Physiognomy in Nineteenth-Century Britain

Sharrona Pearl

ISBN 9780674054400

Publication date: 06/15/2010

When nineteenth-century Londoners looked at each other, what did they see, and how did they want to be seen? Sharrona Pearl reveals the way that physiognomy, the study of facial features and their relationship to character, shaped the way that people understood one another and presented themselves.

Physiognomy was initially a practice used to get information about others, but soon became a way to self-consciously give information—on stage, in print, in images, in research, and especially on the street. Moving through a wide range of media, Pearl shows how physiognomical notions rested on instinct and honed a kind of shared subjectivity. She looks at the stakes for framing physiognomy—a practice with a long history—as a science in the nineteenth century.

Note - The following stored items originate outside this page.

(** Lines 104-106: mesh 1 has no division on some axis. *)
Definition mesh1_has_zero_divs (dm : double_mesh F) : bool :=
  (num_xdivs (mesh1 dm) =? 0) || (num_ydivs (mesh1 dm) =? 0)
  || (num_zdivs (mesh1 dm) =? 0).

(** The six numbers of divisions are positive. *)
Definition divs_positive (dm : double_mesh F) : bool :=
  forallb (fun n => 0 <? n)
    [num_xdivs (mesh1 dm); num_ydivs (mesh1 dm); num_zdivs (mesh1 dm);
     num_xdivs (mesh2 dm); num_ydivs (mesh2 dm); num_zdivs (mesh2 dm)].

(** Bounds under which no index that the loop nest computes leaves the
    range of a C [int] (lines 75, 128-141, 143-173, 182): each mesh has
    fewer than [2^30] cells, each number of covering steps is less than
    [2^30] in absolute value, a range of cells that is not empty ends
    within the cells of mesh 1, and each sample has fewer than [2^31]
    points. *)
Definition index_arithmetic_fits (dm : double_mesh F) (cell1_tuple : Z * Z) : bool :=
  let m1 := mesh1 dm in
  let m2 := mesh2 dm in
  (num_xdivs m1 * num_ydivs m1 * num_zdivs m1 <? 2 ^ 30)
  && (num_xdivs m2 * num_ydivs m2 * num_zdivs m2 <? 2 ^ 30)
  && ceil_quot_within (- 2 ^ 30 + 1) (2 ^ 30) (search_xlength dm) (xcell_size m2)
  && ceil_quot_within (- 2 ^ 30 + 1) (2 ^ 30) (search_ylength dm) (ycell_size m2)
  && ceil_quot_within (- 2 ^ 30 + 1) (2 ^ 30) (search_zlength dm) (zcell_size m2)
  && ((snd cell1_tuple <=? fst cell1_tuple)
      || (snd cell1_tuple <=? num_xdivs m1 * num_ydivs m1 * num_zdivs m1))
  && (Z.of_nat (length (idx_sorted m1)) <? 2 ^ 31)
  && (Z.of_nat (length (idx_sorted m2)) <? 2 ^ 31).

(** [idx_unsorted] is what [unsorting_indices] returns for the sorting
    permutation of mesh 1. *)
Definition buffers_ok (idx_unsorted : list Z) (dm : double_mesh F)
    (x1in y1in z1in x2in y2in z2in weights2in : list F) (cell1_tuple : Z * Z) : bool :=
  let m1 := mesh1 dm in
  let m2 := mesh2 dm in
  let npts1 := length (idx_sorted m1) in
  let npts2 := length (idx_sorted m2) in
  conversions_ok dm cell1_tuple
  && sorting_indices_ok dm x1in y1in z1in x2in y2in z2in weights2in
  && covering_steps_ok dm
  (* lines 98-106, 131-132, 151, 161, 171 *)
  && divs_ok dm && divs_positive dm
  (* lines 122-126, 186-188, 215-228 *)
  && ((snd cell1_tuple <=? fst cell1_tuple)
      || ((0 <=? fst cell1_tuple)
          && (snd cell1_tuple <? Z.of_nat (length (cell_id_indices m1)))))
  && valid_offsets npts1 (cell_id_indices m1)
  (* lines 173-180, 200-205 *)
  && (num_xdivs m2 * num_ydivs m2 * num_zdivs m2
      <? Z.of_nat (length (cell_id_indices m2)))
  && valid_offsets npts2 (cell_id_indices m2)
  (* lines 236-237 *)
  && valid_indices npts1 idx_unsorted
  && index_arithmetic_fits dm cell1_tuple.

End Checks.

(** ** Quantities of a result *)

Section Quantities.

Context {F : Type} `{Float64 F}.

(** [v^T t v] for the vector [v = (a, b, c)]. *)
Definition quadratic_form (t : tensor F) (a b c : F) : F :=
  (a * (t00 t * a + t01 t * b + t02 t * c)
   + b * (t10 t * a + t11 t * b + t12 t * c)
   + c * (t20 t * a + t21 t * b + t22 t * c))%f64.

Definition trace (t : tensor F) : F := (t00 t + t11 t + t22 t)%f64.

(** The locals of a call with other weights. *)
Definition set_w2_sorted (L : locals F) (w : list F) : locals F :=
  {| rsmooth_squared := rsmooth_squared L;
     l_xperiod := l_xperiod L; l_yperiod := l_yperiod L; l_zperiod := l_zperiod L;
     PBCs := PBCs L;
     x1_sorted := x1_sorted L; y1_sorted := y1_sorted L; z1_sorted := z1_sorted L;
     x2_sorted := x2_sorted L; y2_sorted := y2_sorted L; z2_sorted := z2_sorted L;
     w2_sorted := w;
     cell1_indices := cell1_indices L;
     cell2_indices := cell2_indices L;
     num_x2_covering_steps := num_x2_covering_steps L;
     num_y2_covering_steps := num_y2_covering_steps L;
     num_z2_covering_steps := num_z2_covering_steps L;
     num_x1divs := num_x1divs L; num_y1divs := num_y1divs L; num_z1divs := num_z1divs L;
     num_x2divs := num_x2divs L; num_y2divs := num_y2divs L; num_z2divs := num_z2divs L;
     num_x2_per_x1 := num_x2_per_x1 L; num_y2_per_y1 := num_y2_per_y1 L;
     num_z2_per_z1 := num_z2_per_z1 L |}.

End Quantities.

(** ** The weight sums, pair by pair (exact rationals)

    What the engine is to compute for a point of sample 1: the sum of the
    weights of the points of sample 2 of which some periodic image is closer
    to it than the radius. *)

(** The numbers of periods by which the engine shifts a point. *)
Definition images_of (pbc : Z) : list Z := if pbc =? 1 then [-1; 0; 1] else [0].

By showing how physiognomy gave people permission to judge others, Pearl holds up a mirror both to Victorian times and our own.

Praise

  • In this smart, engaging book, Sharrona Pearl shows that we can see Victorian culture through new eyes if we learn to look, as the Victorians did, with a physiognomic sensibility. Actors, criminals, the insane, rushed Londoners, Irish, Jews: all came to be categorized in this new form of gaze. Pearl's inventive and expansive About Faces recreates for us this most protean of nineteenth-century sciences.

    —Peter Galison, Harvard University

Author

  • Sharrona Pearl is Assistant Professor of Communication at the Annenberg School for Communication of the University of Pennsylvania.